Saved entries
┌──

Lemma occurs_includes (sub text : string) :
  occurs sub text -> includes text sub = true.
Proof.
  intros (pre & post & ->). unfold includes.
  induction pre as [| c pre IH].
  - rewrite append_nil_l. pose proof (prefix_app sub post) as Hp.
    destruct (sub +:+ post) eqn:E.
    + destruct sub; [reflexivity | discriminate].
    + cbn [String.index]. by rewrite Hp.
  - rewrite append_cons. cbn [String.index].
    destruct (String.prefix sub _); [reflexivity |].
    destruct (String.index 0 sub (pre +:+ sub +:+ post));
      [reflexivity | discriminate].
Qed.

(** The two texts of a batch report keep what their lists print. *)
Lemma occurs_partial_failure_failed (sub t1 t2 ok failed : string) :
  occurs sub failed -> occurs sub (Mcp.partial_failure_text t1 t2 ok failed).
Proof.
  intros H. unfold Mcp.partial_failure_text.
  do 10 apply occurs_app_l. by apply occurs_app_r.
Qed.

(** ** The reading stage of [upload-files] *)

Lemma allSettled_filesPromises (w : World) (ps : list FileParam) :
  Promise_allSettled (Mcp.filesPromises w ps)
  = (reads ps, Normal (read_outcome w <$> ps)).
Proof.
  induction ps as [| p ps IH]; [reflexivity |].
  unfold Mcp.filesPromises in *. rewrite fmap_cons.
  change (Promise_allSettled (?p :: ?rest))
    with (bind (settle p) (fun s =>
          bind (Promise_allSettled rest) (fun ss => ret (s :: ss)))).
  rewrite IH. unfold reads. rewrite !fmap_cons. unfold read_outcome at 2.
  destruct (fs_readFile w (filePath p));
    cbn [bind settle await ret mbind Async_bind mret Async_ret fst snd app];
    rewrite ?app_nil_r; reflexivity.
Qed.

Lemma failedFiles_read (w : World) (ps : list FileParam) :
  Mcp.failedFiles ps (read_outcome w <$> ps)
  = Normal ((fun p => (read_outcome w p, filePath p)) <$> unreadable w ps).
Proof.
  unfold Mcp.failedFiles.
  rewrite (Array_map_total _ (fun k s => (s, from_option filePath "" (ps !! k)))).
  - f_equal. rewrite imap_fmap.
    rewrite (imap_ext _ (const (fun p => (read_outcome w p, filePath p)))).
    + rewrite imap_const.
      by rewrite (filter_fmap_comm _ (fun file => is_rejected file.1)).
    + intros i p Hp. simpl. by rewrite Hp.
  - intros k s Hk. unfold Mcp.with_path.
    rewrite list_lookup_fmap in Hk.
    destruct (ps !! k); [reflexivity | discriminate].
Qed.
Lemma each_ref_stops_at_error_witness :
  each_ref sample_parse sample_duration sample_size 3600 false false
    "sha256:fedcb" foo_img (["library/foo:latest"] ++ ":latest" :: ["x:y"])
    (init st0)
  = (Err "invalid reference format",
     mkState st0 (writes (mkWriter [] [])
                   (map (fun t => row sample_duration sample_size 3600 false
                                    false "sha256:fedcb" t foo_img)
                        [("library/foo", "latest", none)]))).
Proof.
  apply each_ref_stops_at_error; [constructor; [reflexivity|constructor]
                                 | reflexivity].
Defined.

Lemma row_cells_match_header_witness :
  count_tabs (row sample_duration sample_size 3600 false true "sha256:fedcb"
                ("library/foo", "latest", none) foo_img)
    = count_tabs (header true)
  /\ count_tabs (header true) = 5
  /\ count_tabs (row sample_duration sample_size 3600 false false
                   "sha256:fedcb" ("library/foo", "latest", none) foo_img)
     = count_tabs (header false)
  /\ count_tabs (header false) = 4.
Proof. apply row_cells_match_header; reflexivity. Defined.
(** ** Frames *)
Section frames.
Implicit Types (df : DataFrame) (cols : list string) (c : string) (r : row).

Lemma index_Some c cols i : index c cols = Some i → cols !! i = Some c.
Proof.
  revert i. induction cols as [|c' cols IH]; intros i; simpl; [done|].
  case_decide as Heq; [by intros [= <-]; subst|].
  destruct (index c cols) as [j|]; csimpl; [|done].
  intros [= <-]. by apply IH.
Qed.

Lemma index_is_Some c cols : c ∈ cols → is_Some (index c cols).
Proof.
  induction 1 as [c cols|c c' cols _ IH]; simpl.
  - rewrite decide_True by done. eauto.
  - case_decide; [eauto|]. destruct IH as [i ->]. csimpl. eauto.
Qed.

Lemma index_inj c c' cols i : index c cols = Some i → index c' cols = Some i → c = c'.
Proof. intros H1%index_Some H2%index_Some. congruence. Qed.

Lemma at_col_insert_eq cols c i r v :
  index c cols = Some i → i < length r → at_col cols c (<[i := v]> r) = v.
Proof.
  intros Hi Hlt. unfold at_col. rewrite Hi.
  by rewrite list_lookup_insert_eq.
Qed.

Lemma at_col_insert_ne cols c c' i r v :
  index c cols = Some i → c' ≠ c → at_col cols c' (<[i := v]> r) = at_col cols c' r.
Proof.
  intros Hi Hne. unfold at_col. destruct (index c' cols) as [j|] eqn:Hj; [|done].
  rewrite list_lookup_insert_ne; [done|]. intros ->. eauto using index_inj.
Qed.

Lemma zip_with_map_diag {A B C} (g : A → B → C) (h : A → B) (l : list A) :
  zip_with g l (map h l) = map (λ x, g x (h x)) l.
Proof. induction l; simpl; congruence. Qed.

(** Overwriting a column with a function of the cells of a column. *)
Lemma set_col_map df c c0 i (f : cell → cell) :
  index c (columns df) = Some i →
  set_col df c (map f (get_col df c0))
  = {| columns := columns df;
       rows := map (λ r, <[i := f (at_col (columns df) c0 r)]> r) (rows df) |}.
Proof.
  intros Hi. unfold set_col, get_col. rewrite Hi. f_equal.
  by rewrite map_map, zip_with_map_diag.
Qed.

Lemma rect_normalize_columns df : rect df → rect (_normalize_columns df).
Proof. unfold rect. simpl. by rewrite length_map. Qed.

Lemma rect_where (P : row → Prop) `{!∀ r, Decision (P r)} df :
  rect df → rect (where_ P df).
Proof.
  unfold rect. simpl. rewrite !Forall_forall.
  intros Hall r Hr%list_elem_of_filter. apply Hall, Hr.
Qed.

Lemma rect_set_col df c vs : c ∈ columns df → rect df → rect (set_col df c vs).
Proof.
  intros [i Hi]%index_is_Some. unfold rect, set_col. rewrite Hi. simpl.
  rewrite !Forall_forall. intros Hall r (j & Hj)%list_elem_of_lookup_1.
  apply lookup_zip_with_Some in Hj as (r0 & v & -> & Hr0 & _).
  rewrite length_insert. eapply Hall, list_elem_of_lookup_2, Hr0.
Qed.

Lemma columns_set_col df c vs : c ∈ columns df → columns (set_col df c vs) = columns df.
Proof. intros [i Hi]%index_is_Some. unfold set_col. by rewrite Hi. Qed.
End frames.

(** Membership in a list written out. *)
Ltac in_list :=
  repeat first [apply list_elem_of_here | apply list_elem_of_further].

(** Unfolding of the [result] monad. *)
Ltac result_simpl :=
  cbv [mret mbind result_ret result_bind raise] in *; simpl in *.

(** ** The bound columns *)
Section resolve.
Implicit Types (df : DataFrame) (c : resolved).

Lemma find_col_tag df cand x :
  _find_col df [cand] = inr x → x ∈ columns df ∧ tag x = tag cand.
Proof.
  intros [Hin Hex]%find_col_sound. split; [done|].
  apply Exists_cons in Hex as [H|H%Exists_nil]; done.
Qed.
(** * Lazy format resolution of SBIS raw data (Types/_entity/adapter/SbisFormatController.ts)

    A shallow embedding of [eachFormatEntry], [recoverFormats], [IteratorArray],
    [RecursiveStack], [RecursiveIterator] and [SbisFormatController], and the
    properties of the format lookup that the specification states, followed
    by further properties read off the code.

    Conventions of the embedding.
    - A payload is a tree of arrays and objects.  Nothing in this file of the
      source ever replaces an array element or the [d] field of an object, so
      that nesting is the inductive type [jsvalue] itself.
    - The fields [f] and [s] of an object are mutated in place by
      [recoverData]; they live in a store ([objs]) keyed by the identity
      ([loc]) of the object.  Two occurrences of one [loc] are one object.
    - A format (the array held by [s], by the cache, returned by [getFormat])
      is a reference into a second store ([arrs]); [_clone] allocates there.
    - A JS exception is the [Throw] outcome; the state reached when it was
      raised is kept, as it is for a caller that catches it.
    - The engine is embedded twice: on the list of its wrappers, which the
      properties of the controller are proved on, and in [Classes] on the
      objects as the classes hold them, by reference; the second is shown
      to do what the first does. *)

From stdpp Require Import gmap list strings.

Set Warnings "-register-all".

(** ** Data model *)

(** Identity of a heap-allocated JS object or array. *)
Definition loc := positive.

(** Modelled from the spec: [IFieldFormat] is declared in SbisFormatMixin, which
    is not part of the sources at hand; the spec calls it a field descriptor,
    "opaque to this subsystem beyond being a copyable value". *)
Inductive IFieldFormat := FieldFormat (name : string) (type : string).

(** What may sit in raw data: primitives, arrays, and objects with their [d]. *)
Inductive jsvalue :=
  | JUndefined
  | JNull
  | JBool (b : bool)
  | JNum (z : Z)
  | JStr (x : string)
  | JArray (items : list jsvalue)
  | JObject (ref : loc) (d : jsvalue).

(** [type FormatCarrier = IRecordFormat | ITableFormat]: the optional fields
    [f] (format id) and [s] (inline structure) of an object; [None] is
    [undefined]. *)
Record FormatCarrier := { f : option Z; s : option loc }.

Record heap := {
  objs : gmap loc FormatCarrier;
  arrs : gmap loc (list IFieldFormat)
}.

(** Reading [f] and [s] of the object [l]; an object without these fields reads
    [undefined] for both. *)
Definition fields (h : heap) (l : loc) : FormatCarrier :=
  default {| f := None; s := None |} (objs h !! l).

(** JS truthiness ([if (x)], [x || y]); numbers are integers here. *)
Definition truthy (v : jsvalue) : bool :=
  match v with
  | JUndefined | JNull => false
  | JBool b => b
  | JNum z => negb (z =? 0)%Z
  | JStr x => negb (String.eqb x "")
  | JArray _ | JObject _ _ => true
  end.

(** [v instanceof Object]: arrays and objects. *)
Definition instanceof_Object (v : jsvalue) : bool :=
  match v with
  | JArray _ | JObject _ _ => true
  | _ => false
  end.

(** [typeof v === 'object']: arrays, objects and [null]. *)
Definition typeof_object (v : jsvalue) : bool :=
  match v with
  | JArray _ | JObject _ _ | JNull => true
  | _ => false
  end.

(** ** Outcomes *)

Inductive error :=
  | ReferenceError   (* "Couldn't find format by id": the spec's LookupError *)
  | TypeError        (* [slice] called on what is no array *)
  | RangeError.      (* the host call stack is exhausted *)

Inductive outcome (A : Type) :=
  | Ok (a : A)
  | Throw (e : error).
Arguments Ok {A} a.
Arguments Throw {A} e.

(** ** RecursiveStack *)

(** The wrapper that [RecursiveIterator] pushes for a value: [{data}], later
    extended with [iterator] (arrays) and [completed] (objects).  An iterator
    over an array that nobody mutates is held as what it has still to yield,
    which is the state of the native array iterator as well as of an
    [IteratorArray] ([_data] from [currentIndex + 1] on). *)
Record node := {
  data : jsvalue;
  iterator : option (list jsvalue);
  completed : bool
}.

Definition wrap (v : jsvalue) : node :=
  {| data := v; iterator := None; completed := false |}.

(** The class as it is written: [_stack], a map from depth to wrapper,
    [_current] and [processableId]. *)
Module RecursiveStackMap.

Record t := {
  _stack : gmap Z node;
  _current : option node;
  processableId : Z
}.

Definition new : t := {| _stack := ∅; _current := None; processableId := -1 |}.

Definition currentNode (st : t) : option node := _current st.

Definition push (n : node) (st : t) : t :=
  let pid := (processableId st + 1)%Z in
  {| _stack := <[pid := n]> (_stack st); _current := Some n;
     processableId := pid |}.

Definition pop (st : t) : t :=
  let pid := (processableId st - 1)%Z in
  {| _stack := delete (pid + 1)%Z (_stack st); _current := _stack st !! pid;
     processableId := pid |}.

(** The wrappers at the depths below [n], the deepest first. *)
Fixpoint slots (m : gmap Z node) (n : nat) : list node :=
  match n with
  | O => []
  | S k =>
      match m !! Z.of_nat k with
      | Some x => x :: slots m k
      | None => slots m k
      end
  end.

(** The stack read from its top. *)
Definition view (st : t) : list node :=
  slots (_stack st) (Z.to_nat (processableId st + 1)).

(** What [push] and [pop] keep: the depths in use are [0 .. processableId]
    and [_current] is the wrapper at [processableId]. *)
Definition wf (st : t) : Prop :=
  (-1 <= processableId st)%Z /\
  (forall k, is_Some (_stack st !! k) <-> (0 <= k <= processableId st)%Z) /\
  _current st = _stack st !! processableId st.

End RecursiveStackMap.

(** The stack as the list of its wrappers, the top first: the
    [RecursiveStackMap.view] of the class, on which [push], [pop],
    [currentNode] and [processableId] are the following (lemmas
    [RecursiveStackMap_push] and after). *)
Definition RecursiveStack := list node.

Definition new_RecursiveStack : RecursiveStack := [].

Definition processableId (st : RecursiveStack) : Z := Z.of_nat (length st) - 1.

Definition currentNode (st : RecursiveStack) : option node := head st.

Definition push (n : node) (st : RecursiveStack) : RecursiveStack := n :: st.

Definition pop (st : RecursiveStack) : RecursiveStack := tail st.

(** A write to a field of the wrapper held in the local [node] of [_process],
    which is the current one whenever such a write happens. *)
Definition update_current (g : node -> node) (st : RecursiveStack) : RecursiveStack :=
  match st with
  | [] => []
  | n :: rest => g n :: rest
  end.

Definition set_iterator (it : list jsvalue) (n : node) : node :=
  {| data := data n; iterator := Some it; completed := completed n |}.

Definition set_completed (n : node) : node :=
  {| data := data n; iterator := iterator n; completed := true |}.

(** ** IteratorArray *)

Module IteratorArray.

(** [class IteratorArray]: [currentIndex] and [_data]. *)
Record t := { currentIndex : Z; _data : list jsvalue }.

Definition new (items : list jsvalue) : t :=
  {| currentIndex := -1; _data := items |}.

Definition isDone (it : t) : bool :=
  (currentIndex it =? Z.of_nat (length (_data it)))%Z.

(** [next()]: the value, [done], and the iterator with [currentIndex]
    advanced; a read past the end of an array is [undefined]. *)
Definition next (it : t) : jsvalue * bool * t :=
  let it' := {| currentIndex := currentIndex it + 1; _data := _data it |} in
  if isDone it' then (JUndefined, true, it')
  else (default JUndefined (_data it' !! Z.to_nat (currentIndex it')), false, it').

(** What the iterator has still to yield. *)
Definition to_yield (it : t) : list jsvalue :=
  drop (Z.to_nat (currentIndex it + 1)) (_data it).

End IteratorArray.

(** [_getIterator(data)]: the native iterator of the array or an
    [IteratorArray], either way one that has all of [data] to yield. *)
Definition _getIterator (items : list jsvalue) : list jsvalue := items.

(** ** RecursiveIterator *)

Definition RecursiveIterator := RecursiveStack.

(** [constructor(data)]: a fresh stack with the root wrapper on it. *)
Definition new_RecursiveIterator (v : jsvalue) : RecursiveIterator :=
  push (wrap v) new_RecursiveStack.

(** Result of [_process]: [None] when the recursion budget is used up,
    otherwise the returned format ([None] for [undefined]) with the stack and
    the storage as the call leaves them. *)
Definition processed : Type := option (option loc * RecursiveStack * gmap Z loc).

(** The [while (true)] loop of the array branch of [_process]: [it] is what
    [node.iterator] has still to yield, so [node.iterator.next()] is done on
    [[]] and otherwise gives the head and leaves the tail in the wrapper;
    [proc] is the recursive call [this._process(storage, id)]. *)
Fixpoint array_loop (proc : RecursiveStack -> gmap Z loc -> processed)
    (it : list jsvalue) (st : RecursiveStack) (storage : gmap Z loc) : processed :=
  match it with
  | [] => Some (None, pop st, storage)
  | item :: it' =>
      let st := update_current (set_iterator it') st in
      if instanceof_Object item then
        match proc (push (wrap item) st) storage with
        | None => None
        | Some (Some result, st', storage') => Some (Some result, st', storage')
        | Some (None, st', storage') => array_loop proc it' st' storage'
        end
      else array_loop proc it' st storage
  end.

(** The guard [node.data.f !== undefined && node.data.s && !storage.has(node.data.f)]
    of the object branch: the id and the structure to record, if it holds.
    [declaration] is its part on the object alone. *)
Definition declaration (h : heap) (l : loc) : option (Z * loc) :=
  match f (fields h l), s (fields h l) with
  | Some i, Some a => Some (i, a)
  | _, _ => None
  end.

Definition undeclared (h : heap) (l : loc) (storage : gmap Z loc) : option (Z * loc) :=
  match declaration h l with
  | Some (i, a) => if decide (storage !! i = None) then Some (i, a) else None
  | None => None
  end.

└──

Work to be completed -
I'd like the lines above from the one with "match m !! Z.of_nat k with" up to and including the one with "[RecursiveStackMap_push] and after). *)" copied exactly, with no other lines.

Task response -
      match m !! Z.of_nat k with
      | Some x => x :: slots m k
      | None => slots m k
      end
  end.

(** The stack read from its top. *)
Definition view (st : t) : list node :=
  slots (_stack st) (Z.to_nat (processableId st + 1)).

(** What [push] and [pop] keep: the depths in use are [0 .. processableId]
    and [_current] is the wrapper at [processableId]. *)
Definition wf (st : t) : Prop :=
  (-1 <= processableId st)%Z /\
  (forall k, is_Some (_stack st !! k) <-> (0 <= k <= processableId st)%Z) /\
  _current st = _stack st !! processableId st.

End RecursiveStackMap.

(** The stack as the list of its wrappers, the top first: the
    [RecursiveStackMap.view] of the class, on which [push], [pop],
    [currentNode] and [processableId] are the following (lemmas
    [RecursiveStackMap_push] and after). *)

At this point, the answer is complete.